[Source information]
-*-*-
(** Pixel [col] of row [row] of the pixel array, the rows counted as they
    lie in the payload. 1 bpp: one bit per pixel, the most significant
    first, indexed into the palette. 4 bpp: one nibble per pixel, the high
    one for an even column. 8 bpp: one byte per pixel. 16 bpp: two bytes
    per pixel, the low one first, read as 5-6-5 when the compression is 3
    and as 5-5-5 (one padding bit on top) otherwise, each channel aligned
    to the top of 8 bits, then the threshold on the sum. 24 and 32 bpp:
    the bytes B, G, R of the pixel, then the same threshold. A pixel one
    of whose bytes lies behind the end of the payload is white. *)
Definition spec_pixel (data : list byte) (h : bmp_header) (row col : Z) : Z :=
  let start := bh_image_offset h + row * spec_stride (bh_width h) (bh_depth h) in
  let colour := spec_palette data (bh_header_size h) in
  let depth := bh_depth h in
  if depth =? 1 then
    match payload_byte data (start + col `div` 8) with
    | Some d => colour ((d `div` 2 ^ (7 - col `mod` 8)) `mod` 2)
    | None => COLOR_WHITE
    end
  else if depth =? 4 then
    match payload_byte data (start + col `div` 2) with
    | Some d => colour (if Z.even col then d `div` 16 else d `mod` 16)
    | None => COLOR_WHITE
    end
  else if depth =? 8 then
    match payload_byte data (start + col) with
    | Some d => colour d
    | None => COLOR_WHITE
    end
  else if depth =? 16 then
    match payload_byte data (start + 2 * col),
          payload_byte data (start + 2 * col + 1) with
    | Some lsb, Some msb =>
        let word := lsb + 256 * msb in
        if bh_compression h =? 3
        then spec_threshold (8 * (word `div` 2048))
                            (4 * ((word `div` 32) `mod` 64))
                            (8 * (word `mod` 32))
        else spec_threshold (8 * ((word `div` 1024) `mod` 32))
                            (8 * ((word `div` 32) `mod` 32))
                            (8 * (word `mod` 32))
    | _, _ => COLOR_WHITE
    end
  else
    let p := start + (depth `div` 8) * col in
    match payload_byte data p, payload_byte data (p + 1),
          payload_byte data (p + 2) with
    | Some b, Some g, Some r => spec_threshold r g b
    | _, _, _ => COLOR_WHITE
    end.

(** A header alone, 24 bits per pixel, one line of 2^31 pixels. *)
Definition bmp_too_wide : list byte := bmp_file 54 (2 ^ 31) 1 24 0 [].

(** * Properties *)

(** ** The update check *)

Section CheckForUpdate.

Local Arguments header_step : simpl never.

Implicit Types (self : ZivyObrazClient) (headers : list (string * string)).

Lemma parse_loop_app acc headers1 headers2 :
  parse_loop acc (headers1 ++ headers2)
  = acc' ← parse_loop acc headers1; parse_loop acc' headers2.
Proof.
  revert acc. induction headers1 as [|hv rest IH]; intros acc; simpl; [done|].
  destruct (header_step acc hv) as [acc'|]; simpl; [apply IH|done].
Qed.

(** A header the loop has no branch for leaves the accumulator alone. *)
Lemma header_step_other acc hv :
  is_header "timestamp" hv = false → is_header "sleep" hv = false →
  is_header "sleepseconds" hv = false → is_header "rotate" hv = false →
  header_step acc hv = Some acc.
Proof.
  destruct acc as [[ts sl] rot], hv as [name value].
  unfold is_header, header_step; cbn [fst]. by intros -> -> -> ->.
Qed.

(** Headers other than [sleep] and [sleepseconds] keep [sleep_time]. *)
Lemma header_step_keeps_sleep ts sl rot hv ts' sl' rot' :
  sets_sleep hv = false →
  header_step (ts, sl, rot) hv = Some (ts', sl', rot') → sl' = sl.
Proof.
  destruct hv as [name value]. unfold sets_sleep, is_header, header_step; cbn [fst].
  intros [Hs Hss]%orb_false_elim. rewrite Hs, Hss.
  repeat case_match; intros; simplify_option_eq; done.
Qed.

Lemma parse_loop_keeps_sleep headers ts sl rot ts' sl' rot' :
  forallb (λ hv, negb (sets_sleep hv)) headers = true →
  parse_loop (ts, sl, rot) headers = Some (ts', sl', rot') → sl' = sl.
Proof.
  revert ts sl rot. induction headers as [|hv rest IH]; intros ts sl rot; simpl.
  - intros _ [= _ -> _]. done.
  - intros [Hhv Hrest]%andb_prop Hrun.
    destruct (header_step (ts, sl, rot) hv) as [[[ts1 sl1] rot1]|] eqn:Hstep;
      simpl in Hrun; [|done].
    apply negb_true_iff in Hhv.
    rewrite <- (header_step_keeps_sleep _ _ _ _ _ _ _ Hhv Hstep).
    eauto.
Qed.


(** What a call does with an answer of status 200 whose headers parse. *)
Lemma check_for_update_parsed self headers ts sl rot :
  parse_headers headers = Some (ts, sl, rot) →
  check_for_update self (Response 200 headers)
  = if negb (ts =? timestamp self)
    then (mkClient ts sl rot, Returned true sl rot)
    else (self, Returned false sl rot).
Proof. intros Hp. unfold check_for_update. simpl. by rewrite Hp. Qed.

(** After such a call the stored timestamp is the one just parsed. *)
Lemma check_for_update_stores self headers ts sl rot :
  parse_headers headers = Some (ts, sl, rot) →
  timestamp (check_for_update self (Response 200 headers)).1 = ts.
Proof.
  intros Hp. rewrite (check_for_update_parsed _ _ _ _ _ Hp).
  destruct (Z.eqb_spec ts (timestamp self)); simpl; congruence.
Qed.

Lemma check_all_cons self r rs :
  check_all self (r :: rs)
  = ((check_all (check_for_update self r).1 rs).1,
     (check_for_update self r).2 :: (check_all (check_for_update self r).1 rs).2).
Proof.
  simpl. destruct (check_for_update self r) as [self' o]; simpl.
  by destruct (check_all self' rs).
Qed.

Lemma check_all_timestamp run self :
  Forall (λ headers, is_Some (parse_headers headers)) run →
  timestamp (check_all self (Response 200 <$> run)).1
  = match last run with
    | Some _ => last_timestamp run
    | None => timestamp self
    end.
Proof.
  intros Hall. revert self.
  induction Hall as [|headers rest [[[ts sl] rot] Hp] _ IH]; intros self; [done|].
  rewrite fmap_cons, check_all_cons; cbn [fst]. rewrite IH.
  unfold last_timestamp. destruct rest as [|headers' rest'].
  - cbn [last]. rewrite Hp. by apply check_for_update_stores with sl rot.
  - rewrite last_cons_cons.
    destruct (last (headers' :: rest')) eqn:Hlast; [done|].
    by apply last_None in Hlast.
Qed.

End CheckForUpdate.

(** C1. Over any run of checks whose responses parsed, starting from a new
    client: the stored timestamp is the one of the last response (0 before
    the first), and a further parsed response is reported as an update
    exactly when its timestamp differs from the stored one; the client takes
    the three parsed values when it is, and is left as it was when it is
    not, while the sleep time and the rotation returned are the parsed ones
    in both cases. *)
Theorem check_for_update_decision
    (run : list (list (string * string))) (headers : list (string * string))
    (ts sl rot : Z) :
  Forall (λ h, is_Some (parse_headers h)) run →
  parse_headers headers = Some (ts, sl, rot) →
  let self := (check_all init_client (Response 200 <$> run)).1 in
  timestamp self = last_timestamp run ∧
  ∃ needs_update self',
    check_for_update self (Response 200 headers)
    = (self', Returned needs_update sl rot) ∧
    (needs_update = true ↔ ts ≠ timestamp self) ∧
    (needs_update = true → self' = mkClient ts sl rot) ∧
    (needs_update = false → self' = self).
Proof.
  intros Hrun Hp self. split.
  - subst self. rewrite (check_all_timestamp _ _ Hrun).
    destruct (last run) eqn:Hlast; [done|].
    apply last_None in Hlast as ->. done.
  - rewrite (check_for_update_parsed _ _ _ _ _ Hp).
    destruct (Z.eqb_spec ts (timestamp self)) as [Heq|Hne]; simpl.
    + exists false, self. split_and!; [done|split; [done|congruence]|done|done].
    + exists true, (mkClient ts sl rot). by split_and!.
Qed.

Lemma check_for_update_decision_witness :
  let run := [[("timestamp", "5")]; [("Timestamp", "7"); ("rotate", "2")]] in
  let headers := [("TIMESTAMP", "7"); ("sleep", "3")] in
  Forall (λ h, is_Some (parse_headers h)) run ∧
  parse_headers headers = Some (7, 180, 0) ∧
  timestamp (check_all init_client (Response 200 <$> run)).1 = last_timestamp run ∧
  ∃ needs_update self',
    check_for_update (check_all init_client (Response 200 <$> run)).1
                     (Response 200 headers)
    = (self', Returned needs_update 180 0) ∧
    (needs_update = true ↔ 7 ≠ timestamp (check_all init_client (Response 200 <$> run)).1) ∧
    (needs_update = true → self' = mkClient 7 180 0) ∧
    (needs_update = false → self' = (check_all init_client (Response 200 <$> run)).1).
Proof.
  intros run headers.
  assert (Hrun : Forall (λ h, is_Some (parse_headers h)) run).
  { repeat constructor; vm_compute; eauto. }
  assert (Hp : parse_headers headers = Some (7, 180, 0)) by reflexivity.
  exact (conj Hrun (conj Hp (check_for_update_decision run headers 7 180 0 Hrun Hp))).
Defined.

(** C5. A check whose request raised, or was answered with a status other
    than 200, returns (False, 120, 0) and leaves the client as it was, so
    the next check compares against the timestamp stored before the
    failure. *)
Theorem check_for_update_failure (self : ZivyObrazClient) (r : http_result) :
  failed r →
  check_for_update self r = (self, Returned false 120 0) ∧
  ∀ headers,
    check_for_update (check_for_update self r).1 (Response 200 headers)
    = check_for_update self (Response 200 headers).
Proof.
  intros Hr.
  assert (Hcall : check_for_update self r = (self, Returned false 120 0)).
  { destruct r as [|status_code headers]; [done|]. simpl in Hr.
    unfold check_for_update. by destruct (Z.eqb_spec status_code 200). }
  split; [done|]. intros headers. by rewrite Hcall.
Qed.
(** * Port-proxy manager: registry editor and frpc supervisor

    A shallow embedding of [main.go] (the Go program of the repository) and the
    properties of its proxy-registry editor ([getFrpProxies], [appendToFrpc],
    [deleteFrpProxy], [registerWebUIToFrpc]), of its process supervisor
    ([getFrpcProcess], [stopFrpc], [startFrpc], [restartFrpc]), of the
    request handlers ([handleAddRule], [handleDeleteFrpProxy],
    [handleGetDefaultName], the handlers of the control of frpc), of the
    reader of the port-proxy rules ([getNetshRules], [parseNetshOutput]) and
    of the start of the program ([main]).

    Go strings are byte sequences: they are modelled as [list ascii]. *)

From Stdlib Require Import String Ascii List Bool Arith NArith ZArith Lia FunInd.
From Stdlib Require DecimalPos.
Import ListNotations.

Set Implicit Arguments.

(** ** The Go library functions the program calls *)

Module GoLib.

Definition gostring := list ascii.

(** A Go string literal. *)
Definition lit (s : string) : gostring := list_ascii_of_string s.

Definition LF : ascii := "010"%char.
Definition CR : ascii := "013"%char.
Definition QUOTE : ascii := "034"%char.

Fixpoint eqs (a b : gostring) : bool :=
  match a, b with
  | [], [] => true
  | x :: a', y :: b' => Ascii.eqb x y && eqs a' b'
  | _, _ => false
  end.

(** The bytes in reverse order. *)
Definition reverse (s : gostring) : gostring := rev_append s [].

(** [strings.HasPrefix] *)
Fixpoint HasPrefix (s prefix : gostring) : bool :=
  match prefix, s with
  | [], _ => true
  | p :: prefix', c :: s' => Ascii.eqb c p && HasPrefix s' prefix'
  | _ :: _, [] => false
  end.

(** [strings.HasSuffix] *)
Definition HasSuffix (s suffix : gostring) : bool :=
  HasPrefix (reverse s) (reverse suffix).

(** [strings.Contains] *)
Fixpoint Contains (s substr : gostring) : bool :=
  HasPrefix s substr ||
  match s with
  | [] => false
  | _ :: s' => Contains s' substr
  end.

(** [strings.Split(s, sep)] for a separator of one byte: the pieces between
    the separators, one piece more than there are separators. *)
Fixpoint Split (s : gostring) (sep : ascii) : list gostring :=
  match s with
  | [] => [[]]
  | c :: s' =>
      if Ascii.eqb c sep then [] :: Split s' sep
      else match Split s' sep with
           | piece :: pieces => (c :: piece) :: pieces
           | [] => [[c]]
           end
  end.

(** [strings.Join(elems, sep)] for a separator of one byte. *)
Fixpoint Join (elems : list gostring) (sep : ascii) : gostring :=
  match elems with
  | [] => []
  | [e] => e
  | e :: elems' => e ++ sep :: Join elems' sep
  end.

(** *** [strings.TrimSpace]

    [TrimSpace] removes the leading and the trailing runes for which
    [unicode.IsSpace] holds.  Those are the six ASCII bytes below and the
    runes U+0085, U+00A0, U+1680, U+2000..U+200A, U+2028, U+2029, U+202F,
    U+205F and U+3000, which the UTF-8 decoder recognises by their two- and
    three-byte encodings; any other byte sequence decodes to a rune that is
    not a space (an invalid one to U+FFFD). *)

Definition asciiSpace (c : ascii) : bool :=
  match nat_of_ascii c with
  | 9 | 10 | 11 | 12 | 13 | 32 => true
  | _ => false
  end.

(** C2 85 (U+0085) and C2 A0 (U+00A0). *)
Definition space2 (c1 c2 : ascii) : bool :=
  Ascii.eqb c1 "194" && (Ascii.eqb c2 "133" || Ascii.eqb c2 "160").

(** E1 9A 80 (U+1680); E2 80 80..8A, E2 80 A8, E2 80 A9, E2 80 AF,
    E2 81 9F (U+2000..U+200A, U+2028, U+2029, U+202F, U+205F);
    E3 80 80 (U+3000). *)
Definition space3 (c1 c2 c3 : ascii) : bool :=
  (Ascii.eqb c1 "225" && Ascii.eqb c2 "154" && Ascii.eqb c3 "128")
  || (Ascii.eqb c1 "226" && Ascii.eqb c2 "128"
      && ((128 <=? nat_of_ascii c3) && (nat_of_ascii c3 <=? 138)
          || Ascii.eqb c3 "168" || Ascii.eqb c3 "169" || Ascii.eqb c3 "175"))
  || (Ascii.eqb c1 "226" && Ascii.eqb c2 "129" && Ascii.eqb c3 "159")
  || (Ascii.eqb c1 "227" && Ascii.eqb c2 "128" && Ascii.eqb c3 "128").

(** Leading spaces: decode the rune at the front, drop it when it is a space. *)
Fixpoint trimLeftSpace (s : gostring) : gostring :=
  match s with
  | [] => []
  | c1 :: s1 =>
      if asciiSpace c1 then trimLeftSpace s1
      else match s1 with
           | [] => s
           | c2 :: s2 =>
               if space2 c1 c2 then trimLeftSpace s2
               else match s2 with
                    | [] => s
                    | c3 :: s3 =>
                        if space3 c1 c2 c3 then trimLeftSpace s3 else s
                    end
           end
  end.

(** Trailing spaces, on the reversed string: decode the last rune, drop it
    when it is a space. *)
Fixpoint trimLastSpace (r : gostring) : gostring :=
  match r with
  | [] => []
  | c1 :: r1 =>
      if asciiSpace c1 then trimLastSpace r1
      else match r1 with
           | [] => r
           | c2 :: r2 =>
               if space2 c2 c1 then trimLastSpace r2
               else match r2 with
                    | [] => r
                    | c3 :: r3 =>
                        if space3 c3 c2 c1 then trimLastSpace r3 else r
                    end
           end
  end.

Definition trimRightSpace (s : gostring) : gostring :=
  reverse (trimLastSpace (reverse s)).

Definition TrimSpace (s : gostring) : gostring :=
  trimRightSpace (trimLeftSpace s).

(** *** [regexp]: the patterns of the program

    All the program's patterns are anchored at the start of the text and
    have one of two shapes: spaces, a key, spaces, an equals sign, spaces,
    and then either a double quote, a greedy group of any characters and a
    double quote, or a group of one or more digits.  Go's space class is
    tab, line feed, form feed, carriage return and space; the dot is any
    character but a line feed; a digit is an ASCII digit; star and plus are
    greedy.  The functions return the text of the capture group, [None]
    when [FindStringSubmatch] returns no match. *)

Definition reSpace (c : ascii) : bool :=
  match nat_of_ascii c with
  | 9 | 10 | 12 | 13 | 32 => true
  | _ => false
  end.

Definition reDigit (c : ascii) : bool :=
  (48 <=? nat_of_ascii c) && (nat_of_ascii c <=? 57).

(** Zero or more of the space class. *)
Fixpoint skipSpaces (s : gostring) : gostring :=
  match s with
  | [] => []
  | c :: s' => if reSpace c then skipSpaces s' else s
  end.

(** A literal: what follows it, when [s] starts with it. *)
Fixpoint skipLit (p s : gostring) : option gostring :=
  match p, s with
  | [], _ => Some s
  | x :: p', c :: s' => if Ascii.eqb c x then skipLit p' s' else None
  | _ :: _, [] => None
  end.

(** The greedy group of any characters and the double quote after it: the
    group ends at the last double quote that only characters other than
    line feeds separate from the start. *)
Fixpoint greedyToQuote (s : gostring) : option gostring :=
  match s with
  | [] => None
  | c :: s' =>
      if Ascii.eqb c LF then None
      else match greedyToQuote s' with
           | Some capture => Some (c :: capture)
           | None => if Ascii.eqb c QUOTE then Some [] else None
           end
  end.
(** The result of a rounding carries the sign it was given. *)
Lemma round_aux_shape (s : bool) (m e : Z) (l : location) :
  let r := binary_round_aux prec emax s m e l in
  r = S754_zero s \/ r = S754_infinity s \/ r = S754_nan \/
  exists m' e', r = S754_finite s m' e'.
Proof.
  unfold binary_round_aux.
  destruct (shr_fexp prec emax m e l) as [mrs' e'].
  destruct (shr_fexp prec emax _ e' loc_Exact) as [mrs'' e''].
  destruct (shr_m mrs'') as [| p | p]; auto.
  destruct (e'' <=? emax - prec)%Z; eauto 6.
Qed.

Lemma sf_not_neg (x : spec_float) :
  x = S754_zero false \/ x = S754_infinity false \/ x = S754_nan \/
  (exists m e, x = S754_finite false m e) ->
  SFltb x (S754_zero false) = false.
Proof.
  intros [-> | [-> | [-> | [m [e ->]]]]]; reflexivity.
Qed.

(** A non-negative double over a positive one is not negative. *)
Lemma div_nonneg_pos_not_neg (x y : float) :
  (0 <=? x) = true -> (0 <? y) = true -> (x / y <? 0) = false.
Proof.
  intros Hx Hy. rewrite FloatAxioms.ltb_spec, FloatAxioms.div_spec, prim_zero.
  destruct (pos_shape y Hy) as [Ey | [my [ey Ey]]];
    destruct (nonneg_shape x Hx) as [[s Ex] | [Ex | [mx [ex Ex]]]];
    rewrite Ex, Ey; try (destruct s); try reflexivity.
  cbv beta iota delta [SF64div SFdiv].
  destruct (SFdiv_core_binary prec emax (Z.pos mx) ex (Z.pos my) ey) as [[mz ez] lz].
  apply sf_not_neg.
  pose proof (round_aux_shape false mz ez lz) as H. cbv zeta in H.
  cbn [xorb]. tauto.
Qed.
-*-*-
[What is being asked]
Could you restate word for word the lines above, from the one that contains "Definition asciiSpace (c" through the one that contains "Definition space2 (c1", and no others?

[Worked solution]
Definition asciiSpace (c : ascii) : bool :=
  match nat_of_ascii c with
  | 9 | 10 | 11 | 12 | 13 | 32 => true
  | _ => false
  end.

(** C2 85 (U+0085) and C2 A0 (U+00A0). *)
Definition space2 (c1 c2 : ascii) : bool :=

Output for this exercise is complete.